__EXERCISE BRIEF__
Write only how many lines of the listing below include the string "match".

═════ MATERIAL FOR THIS EXERCISE ═════

Definition checkArgs {X} (args : ClientArgs X) : option error :=
  if_nil (Args_Proxy args) errNilProxy (
  if_nil (Args_RelayerPrivateKey args) clients_ErrNilPrivateKey (
  if_nil (Args_MultisigContractAddress args)
    (Errorf "%w for the MultisigContractAddress argument" errNilAddressHandler []) (
  if negb (Args_Log args) then Some clients_ErrNilLogger else
  if_nil (Args_TokensMapper args) clients_ErrNilTokensMapper (
  if_nil (Args_RoleProvider args) errNilRoleProvider (
  if_nil (Args_StatusHandler args) clients_ErrNilStatusHandler (
  if (Args_AllowDelta args <? minAllowedDelta)%Z then
    Some (Errorf "%w for args.AllowedDelta, got: %d, minimum: %d" clients_ErrInvalidValue
            [GInt (Args_AllowDelta args); GInt minAllowedDelta])
  else checkGasMapValues (Args_GasMapConfig args))))))).

(** The data getter keeps its arguments: [NewMXClientDataGetter] only checks them. *)
Definition NewMXClientDataGetter {X} (multisig relayer : option addressHandler) (proxy : option (Proxy X)) (log : bool)
    : res (option (addressHandler * addressHandler * Proxy X)) :=
  if negb log then Err errNilLogger
  else match proxy with
  | None => Err errNilProxy
  | Some _ =>
  match relayer with
  | None => Err (Errorf "%w for the RelayerAddress argument" errNilAddressHandler [])
  | Some _ =>
  match multisig with
  | None => Err (Errorf "%w for the MultisigContractAddress argument" errNilAddressHandler [])
  | Some _ => Ok (m ← multisig; r ← relayer; p ← proxy; Some (m, r, p))
  end end end.

(** The fields of the client, once its sub-components exist. *)
Definition clientFields {X} (L : sdk X) (args : ClientArgs X) (nonces : NonceTransactionsHandler X)
    (conv : AddressConverter) (getter : addressHandler * addressHandler * Proxy X) : option (mxDeps X) :=
  let '(multisig, relayer, proxy) := getter in
  key ← Args_RelayerPrivateKey args;
  tm ← Args_TokensMapper args;
  rp ← Args_RoleProvider args;
  sh ← Args_StatusHandler args;
  Some {| ExecuteVMQuery := px_ExecuteVMQuery proxy; GetNetworkStatus := px_GetNetworkStatus proxy;
          GetShardOfAddress := px_GetShardOfAddress proxy; GetNetworkConfig := px_GetNetworkConfig proxy;
          GetNonce := nh_GetNonce nonces relayer; SendTransaction := nh_SendTransaction nonces;
          tx_IsWhitelisted := rp; ToVmValueRequest := sdk_ToVmValueRequest L; ToDataBytes := sdk_ToDataBytes L;
          json_tx := sdk_json_tx L; ed25519_Sign := rk_Sign key; mx_ConvertToken := tm; mx_status := sh;
          mx_relayer := ah_Bytes relayer; relayer_bech32 := ah_Bech32 relayer; multisig_bech32 := ah_Bech32 multisig;
          mx_converter := conv; gasMapConfig := Args_GasMapConfig args; mx_allowDelta := Args_AllowDelta args |}.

═════

__EXERCISE RESULT__
3